Se devo riportare alla mente un gioco che più di tutti mi ha fatto innamorare del media e al tempo stesso ha influenzato profondamente le mie passioni, la scelta ricadrebbe senza esclusione su Baldur’s Gate 2. Il titolo di Black Isle che ad oggi rimane una delle perle rare dei cRPG (insieme a Planescape Torment), ha avuto un erede spirituale gli scorsi anno con l’arrivo di Pillars of Eternity, titolo realizzato in crowfounding da Obsidian e che come un fulmine a ciel sereno scosse il panorama dei giochi di ruolo. Il fascino delle atmosfere vintage, unito ad una resa grafica in linea con i tempi resero il gioco un eccezionale successo sia di critica che di pubblico, tanto da rendere scontato l’arrivo di un seguito. Per questo, dopo aver spolpato il gioco per innumerevoli ore, possiamo finalmente parlarvi di Pillars of Eternity 2 Deadfire, seguito diretto del primo episodio e attesissimo dai fan di mezzo mondo.
Emissari della Morte
La storia di Deadfire è ambientata dopo le vicende del primo capitolo, precisamente anni dopo la sconfitta di Thaos e l’infernale discesa di Caed Nua. Riprenderemo i panni dell’Osservatore, membro di un’antica stirpe di guardiani, stavolta alle prese con l’avvento di Eothas, dio della luce e della rinascita, che una volta risvegliatosi ha seminato caos e distruzione per tutta Eora. A seguito di eventi drammatici, ci ritroveremo come emissari del dio della morte Berath per tentate di salvare il mondo nella spirale di distruzione nella quale sta piombando. La novità principale del gioco riguarda proprio il cambio radicale di setting, in favore di un contesto marittimo nel quale ci ritroveremo ad esplorare l’arcipelago di Mortafiamma a bordo della nostra nave Sprezzante, incontrando culture e civiltà diverse, tutte con i propri ideali e motivazioni. Se da un lato questa scelta può essere interessante in termini di varietà, dall’altra siamo di fronte ad un quantitativo enorme di variabili, dove le scelte dei singoli andranno ad influenzare il singolo contesto e non la totalità. Se infatti nel primo episodio c’era più la percezione di far parte di un mondo vasto ma strutturato, qui ogni isola è un microcosmo a parte, e l’interazione inizia e finisce con la nostra visita. Il risultato è quindi una frammentazione della storia principale, dalla durata di una trentina di ore, in cui non si ha mai la sensazione di pericolo imminente o di legame con qualcosa di superiore. Siamo comunque coinvolti in una trama discreta, abbastanza classica e godibile.

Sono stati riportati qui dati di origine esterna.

(** A 2xx answer with an ["access_token"] and a whole number of seconds
    to live: the token and [now + expires_in] are stored. *)
Lemma authenticate_ok :
  forall settings s resp data tok n,
    fst (send (auth_request settings) s) = Ok resp ->
    is_success resp = true ->
    Json.loads (text resp) = Ok data ->
    PyVal.getitem data "access_token" = Ok tok ->
    PyVal.get data "expires_in" (VInt 86400) = Ok (VInt n) ->
    _authenticate settings s
    = (Ok tt,
       set_expires_at (now (snd (send (auth_request settings) s)) + n)
         (set_token tok (snd (send (auth_request settings) s)))).
Proof.
  intros settings s resp data tok n Hsend Hok Hdata Htok Hn.
  apply pair_fst_snd in Hsend.
  unfold _authenticate, client_post, response_json, raise_for_status, time_time.
  fold (auth_request settings). unfold_monad.
  rewrite Hsend, Hok. cbn. rewrite Hdata, Htok. cbn. rewrite Hn. reflexivity.
Qed.

(** A non-2xx answer. *)
Lemma authenticate_rejected :
  forall settings s resp,
    fst (send (auth_request settings) s) = Ok resp ->
    is_success resp = false ->
    _authenticate settings s
    = (Raise (AuthenticationError
                ("Authentication failed: " ++ PyStr.str_of_int (status_code resp)
                 ++ " - " ++ text resp)),
       snd (send (auth_request settings) s)).
Proof.
  intros settings s resp Hsend Hok.
  apply pair_fst_snd in Hsend.
  unfold _authenticate, client_post, response_json, raise_for_status, time_time.
  fold (auth_request settings). unfold_monad.
  rewrite Hsend, Hok. reflexivity.
Qed.

(** No answer at all. *)
Lemma authenticate_unreachable :
  forall settings s msg,
    fst (send (auth_request settings) s) = Raise (RequestError msg) ->
    _authenticate settings s
    = (Raise (AuthenticationError ("Authentication request failed: " ++ msg)),
       snd (send (auth_request settings) s)).
Proof.
  intros settings s msg Hsend.
  apply pair_fst_snd in Hsend.
  unfold _authenticate, client_post, response_json, raise_for_status, time_time.
  fold (auth_request settings). unfold_monad.
  rewrite Hsend. reflexivity.
Qed.

Lemma send_outcome (req : Request) (s : State) :
  (exists resp, fst (send req s) = Ok resp)
  \/ (exists msg, fst (send req s) = Raise (RequestError msg)).
Proof.
  unfold send. destruct (reply _) as [r | msg]; [left | right]; eexists; reflexivity.
Qed.

Lemma clear_state (s : State) :
  clear s = (Ok tt, set_expires_at 0 (set_token VNone s)).
Proof. reflexivity. Qed.

(** X1.  [clear()] followed by [get_token] sends the authentication
    request, whatever the cache held: even a token with hours to live is
    dropped. *)
Theorem X1_clear_forces_reauthentication :
  forall (settings : CriblSettings) (s : State),
    _token (snd (clear s)) = VNone
    /\ _expires_at (snd (clear s)) = 0
    /\ trace (snd ((clear ;; get_token settings) s))
       = (trace s ++ [Sent (auth_request settings)])%list.
Proof.
  intros settings s. split; [reflexivity |]. split; [reflexivity |].
  rewrite (bind_ok _ _ _ _ _ (clear_state s)).
  rewrite get_token_stale.
  - pose proof (authenticate_trace settings (set_expires_at 0 (set_token VNone s)))
      as Ht.
    destruct (_authenticate settings (set_expires_at 0 (set_token VNone s)))
      as [[u | e |] s']; exact Ht.
  - intros [H _]. now apply H.
Qed.

(** X2.  When the cache is stale and the auth endpoint answers 2xx with a
    JSON object holding ["access_token"], [get_token] returns that token
    and caches it with the expiry [now + expires_in], the clock read after
    the exchange; an object without ["expires_in"] gives 86400 seconds. *)
Theorem X2_authentication_fills_cache :
  forall settings s resp members tok n,
    ~ token_usable s ->
    fst (send (auth_request settings) s) = Ok resp ->
    is_success resp = true ->
    Json.loads (text resp) = Ok (VDict members) ->
    PyVal.assoc_last "access_token" members = Some tok ->
    match PyVal.assoc_last "expires_in" members with
    | Some ttl => ttl
    | None => VInt 86400
    end = VInt n ->
    let s1 := snd (send (auth_request settings) s) in
    let run := get_token settings s in
    fst run = Ok tok
    /\ _token (snd run) = tok
    /\ _expires_at (snd run) = now s1 + n
    /\ now (snd run) = now s1
    /\ trace (snd run) = (trace s ++ [Sent (auth_request settings)])%list.
Proof.
  intros settings s resp members tok n Hstale Hsend Hok Hdata Htok Hn s1 run.
  unfold run. rewrite (get_token_stale settings s Hstale).
  rewrite (authenticate_ok settings s resp (VDict members) tok n Hsend Hok Hdata).
  - fold s1. cbn. repeat split. unfold s1. apply send_trace.
  - cbn. now rewrite Htok.
  - cbn. now rewrite Hn.
Qed.

Lemma X2_authentication_fills_cache_witness :
  let s := Fixtures.fresh 1000 (Fixtures.always (mkExchange 3
             (Responded (mkResponse 200 (q "{'access_token': 'abc'}") [])))) in
  fst (get_token Fixtures.settings s) = Ok (VStr "abc")
  /\ _token (snd (get_token Fixtures.settings s)) = VStr "abc"
  /\ _expires_at (snd (get_token Fixtures.settings s)) = 1003 + 86400.
Proof.
  intros s.
  destruct (X2_authentication_fills_cache Fixtures.settings s
              (mkResponse 200 (q "{'access_token': 'abc'}") [])
              [("access_token", VStr "abc")] (VStr "abc") 86400)
    as [H1 [H2 [H3 _]]]; try (vm_compute; reflexivity).
  - intros [H _]. now apply H.
  - repeat split; assumption.
Defined.

(** X3.  With a stale cache, a non-2xx answer of the auth endpoint makes
    [get_token] raise [AuthenticationError] with a message that holds the
    status code and the response text, and a transport failure makes it
    raise [AuthenticationError] with the transport's message; either way
    the auth request is the only thing sent. *)
Theorem X3_authentication_error_messages :
  forall settings s,
    ~ token_usable s ->
    (forall resp,
        fst (send (auth_request settings) s) = Ok resp ->
        is_success resp = false ->
        let msg := "Authentication failed: " ++ PyStr.str_of_int (status_code resp)
                   ++ " - " ++ text resp in
        get_token settings s
        = (Raise (AuthenticationError msg), snd (send (auth_request settings) s))
        /\ PyStr.contains (PyStr.str_of_int (status_code resp)) msg = true
        /\ PyStr.contains (text resp) msg = true)
    /\ (forall msg,
          fst (send (auth_request settings) s) = Raise (RequestError msg) ->
          get_token settings s
          = (Raise (AuthenticationError ("Authentication request failed: " ++ msg)),
             snd (send (auth_request settings) s))).
Proof.
  intros settings s Hstale. split.
  - intros resp Hsend Hok msg. split; [| split].
    + rewrite (get_token_stale settings s Hstale).
      now rewrite (authenticate_rejected settings s resp Hsend Hok).
    + apply (contains_app "Authentication failed: ").
    + unfold msg.
      replace ("Authentication failed: " ++ PyStr.str_of_int (status_code resp)
               ++ " - " ++ text resp)
        with (("Authentication failed: " ++ PyStr.str_of_int (status_code resp)
               ++ " - ") ++ text resp)
        by (rewrite !app_string_assoc; reflexivity).
      apply contains_suffix.
  - intros msg Hsend.
    rewrite (get_token_stale settings s Hstale).
    now rewrite (authenticate_unreachable settings s msg Hsend).
Qed.
(** * Product service: gateway proxy and resource engine

    A shallow embedding of the two programs of the repository:

    - the product router, an Express router over the Mongoose model of
      [models/product.ts], and
    - the gateway, whose handler [proxyRequest] forwards every request
      under [/api] to the backend.

    Conventions of the embedding.

    - A request body is the JSON object produced by [express.json()]: a
      finite map from property names to JSON values.  A property that is
      absent reads as [undefined].
    - A JavaScript number is a binary64: [NaN], one of the two infinities,
      or a finite value, held as the rational it denotes.  A JSON body can
      carry an infinity (the literal [1e999] is read as one) and no [NaN].
      Arithmetic rounds to the nearest binary64, ties to even, and
      overflows to an infinity ([round64]).  The two zeros are not told
      apart: no handler divides by zero or prints the sign of a number.
      An integer is held as such where the code counts with it (a page, a
      limit, a number of documents); it is the binary64 that JavaScript
      holds up to [2^53].  The store is taken to add as JavaScript does.
    - A JavaScript string is a [string]: a sequence of code units, here the
      code units U+0000..U+00FF.
    - A route handler is a program over the store: a tree of store requests,
      each of which the store executes atomically.  A handler that awaits
      the store can be interleaved with other handlers between two
      requests, never inside one.
    - Values chosen by the driver (a fresh [_id], the current time) are
      inputs of the request that needs them.
    - What belongs to the platform and not to the repository is a
      parameter of the development: the driver's test and cast of an
      identifier, the text of a number, the regular-expression engine, the
      order in which the store returns documents whose sort keys are
      equal, and the accumulators [$sum] and [$avg] of the store.  The
      theorems hold for every such platform, and assume of it only what
      their statements say. *)

From Stdlib Require Import ZArith QArith Qcanon Qround Qpower String Ascii List Bool Lia Lqa.
From Stdlib Require Import Sorting.Sorted Sorting.Permutation.
From stdpp Require Import base option list sorting gmap strings numbers pretty.

Local Open Scope string_scope.
Local Open Scope Z_scope.

Set Warnings "-register-all".

(** ** JavaScript values and built-ins *)

Module JS.

(** *** Numbers *)

(** A binary64: [NaN], an infinity, or a finite value. *)
Inductive xnum : Type :=
| XNaN
| XNegInf
| XFin (q : Qc)
| XPosInf.

(** The rational and the number that an integer denotes. *)
Definition num (z : Z) : Qc := Q2Qc (inject_Z z).

Definition int (z : Z) : xnum := XFin (num z).

(** [x < y], [x <= y] and [x === y]: false as soon as one side is [NaN]. *)
Definition num_lt (x y : xnum) : bool :=
  match x, y with
  | XFin a, XFin b => bool_decide (a < b)%Qc
  | XNegInf, XFin _ | XNegInf, XPosInf | XFin _, XPosInf => true
  | _, _ => false
  end.

Definition num_le (x y : xnum) : bool :=
  match x, y with
  | XFin a, XFin b => bool_decide (a ≤ b)%Qc
  | XNegInf, XNegInf | XNegInf, XFin _ | XNegInf, XPosInf
  | XFin _, XPosInf | XPosInf, XPosInf => true
  | _, _ => false
  end.

Definition num_eqb (x y : xnum) : bool :=
  match x, y with
  | XFin a, XFin b => bool_decide (a = b)
  | XNegInf, XNegInf | XPosInf, XPosInf => true
  | _, _ => false
  end.

(** The order of the store on numbers: that of the numbers, with [NaN]
    below every one of them. *)
Definition bson_le (x y : xnum) : bool :=
  match x, y with
  | XNaN, _ => true
  | _, XNaN => false
  | _, _ => num_le x y
  end.

(** The integer nearest to a rational that is not negative, the even one
    of two that are equally near. *)
Definition round_half_even (x : Q) : Z :=
  let f := Qfloor x in
  match Qcompare (x - inject_Z f) (1 # 2) with
  | Lt => f
  | Gt => f + 1
  | Eq => if Z.even f then f else f + 1
  end.

Definition pow2 (k : Z) : Q := Qpower 2 k.

(** The exponent [e] with [2^e <= x < 2^(e+1)], for a positive [x]. *)
Definition Qlog2 (x : Q) : Z :=
  let k := Z.log2 (Qnum x) - Z.log2 (Zpos (Qden x)) in
  if Qle_bool (pow2 k) x then k else k - 1.

(** The binary64 nearest to a positive rational: 53 significant bits, the
    least exponent of a unit in the last place -1074, and an infinity from
    [2^1024] on. *)
Definition round64_pos (x : Q) : xnum :=
  let e := Qlog2 x in
  let qe := Z.max (e - 52) (-1074) in
  let v := (inject_Z (round_half_even (x / pow2 qe)) * pow2 qe)%Q in
  if Qle_bool (pow2 1024) v then XPosInf else XFin (Q2Qc v).

Definition x_neg (x : xnum) : xnum :=
  match x with
  | XNaN => XNaN
  | XNegInf => XPosInf
  | XFin q => XFin (- q)%Qc
  | XPosInf => XNegInf
  end.

(** Rounding to the nearest binary64, ties to even. *)
Definition round64 (q : Qc) : xnum :=
  match (q ?= 0)%Qc with
  | Eq => XFin 0%Qc
  | Gt => round64_pos q
  | Lt => x_neg (round64_pos (- q)%Qc)
  end.

(** [x + y]. *)
Definition x_add (x y : xnum) : xnum :=
  match x, y with
  | XNaN, _ | _, XNaN => XNaN
  | XPosInf, XNegInf | XNegInf, XPosInf => XNaN
  | XPosInf, _ | _, XPosInf => XPosInf
  | XNegInf, _ | _, XNegInf => XNegInf
  | XFin a, XFin b => round64 (a + b)%Qc
  end.

(** [Math.floor]: the floor of a binary64 is a binary64. *)
Definition Math_floor (x : xnum) : xnum :=
  match x with
  | XFin q => int (Qfloor q)
  | _ => x
  end.

(** [Math.ceil]. *)
Definition Math_ceil (x : xnum) : xnum :=
  match x with
  | XFin q => int (Qceiling q)
  | _ => x
  end.

Definition is_integer (x : xnum) : Prop := ∃ z : Z, x = int z.

(** *** Values *)

(** JSON values, plus [undefined] for an absent property. *)
Inductive value : Type :=
| VUndefined
| VNull
| VBool (b : bool)
| VNum (n : xnum)
| VStr (s : string)
| VArr (items : list value)
| VObj (fields : gmap string value).

Inductive jstype : Type :=
| TUndefined | TObject | TBoolean | TNumber | TString.

Definition typeof (v : value) : jstype :=
  match v with
  | VUndefined => TUndefined
  | VNull => TObject
  | VBool _ => TBoolean
  | VNum _ => TNumber
  | VStr _ => TString
  | VArr _ | VObj _ => TObject
  end.

(** [typeof v === "string"], [typeof v === "number"], [v === undefined]. *)
Definition is_string (v : value) : bool :=
  match typeof v with TString => true | _ => false end.

Definition is_number (v : value) : bool :=
  match typeof v with TNumber => true | _ => false end.

Definition is_undefined (v : value) : bool :=
  match v with VUndefined => true | _ => false end.

(** [ToBoolean]. *)
Definition truthy (v : value) : bool :=
  match v with
  | VUndefined | VNull => false
  | VBool b => b
  | VNum XNaN => false
  | VNum n => negb (num_eqb n (XFin 0%Qc))
  | VStr s => negb (String.eqb s "")
  | VArr _ | VObj _ => true
  end.

(** [Number.isNaN]. *)
Definition Number_isNaN (v : value) : bool :=
  match v with
  | VNum XNaN => true
  | _ => false
  end.

(** *** Strings *)

(** [WhiteSpace] and [LineTerminator] code units below U+0100: TAB, LF,
    VT, FF, CR, SP and NBSP. *)
Definition isWhiteSpace (c : ascii) : bool :=
  let n := N_of_ascii c in
  ((9 <=? n) && (n <=? 13) || (n =? 32) || (n =? 160))%N.

Fixpoint trimStart (s : string) : string :=
  match s with
  | EmptyString => EmptyString
  | String c s' => if isWhiteSpace c then trimStart s' else s
  end.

Il dark souls dei Baldur’s Gate dei cRPG
Deadfire ripropone in toto le stesse identiche meccaniche del predecessore, già viste nei cRPG passati, dove i combattimenti esaltano la strategia di gruppo e le abilità del singolo tra pausa tattica e tempo reale. La novità principale è la riduzione del numero di personaggi in party, da sei a cinque, e l’introduzione della meccanica di cambio target anche durante il lancio di magie o abilità. Questo permette di ovviare finalmente al problema del mancato target che affliggeva il primo episodio, con il pericolo di lanciare magie di cura o d’attacco su personaggi già sconfitti. Peccato però che l’innovazione non abbia toccato anche il problema più scottate del gioco, ovvero la gestione dei combattimenti. Pillars of Eternity è un gioco difficile, dove ogni singolo combattimento deve essere pensato e ragionato, pena la distruzione inevitabile del party. Se da un lato questo può fare la gioia dei giocatori veterani, dall’altro la curva di difficoltà più ripida del solito gioca nettamente a sfavore del gioco, dove nuovamente i combattimenti contro più di quattro nemici risultano praticamente impossibili e l’IA alleata non aiuta per niente. È stato ovviato il problema con l’introduzione di una serie di pattern comportamentali per gli alleati, che seguono strategie d’attacco e supporto predefinite, ma non è possibile rendere automatica la gestione dei consumabili, come le pozioni di cura ad esempio, costringendovi di volta in volta a pianificare ogni singola mossa. Di nuovo, il problema non è la difficoltà del gioco, ma come questa viene gestita in rapporto all’evoluzione dei personaggi.
Finché la barca va
La vera protagonista del gioco tuttavia è la nostra nave, La Sprezzante, vera e propria alleata dell’Osservatore. Gestire la nave sarà una delle parti più divertenti del gioco, tra personalizzare gli armamenti, dare ordini all’equipaggio e altre attività collaterali, tutte finalizzate allo spostamento tra i vari isolotti del gioco. Tuttavia dopo le prime ore il ripetere sempre gli stessi spostamenti, con la possibilità di venire attaccati randomicamente lascerà il posto alla noia, dato che ci ritroveremo ad eseguire sempre gli stessi comandi con il pericolo di incappare in combattimenti spropositati. Per il resto, Deadfire rimane comunque un titolo vastissimo dal grande carisma, con tantissime attività secondarie, dungeon da esplorare e decine e decine di linee di dialogo da leggere, tutte finalmente doppiate in italiano. Anche il sistema di gestione dei compagni è cambiato per assomigliare a quello visto nella serie Baldur’s Gate, dove personaggi contrari alle vostre scelte morali potranno lasciare il party o addirittura attaccarvi.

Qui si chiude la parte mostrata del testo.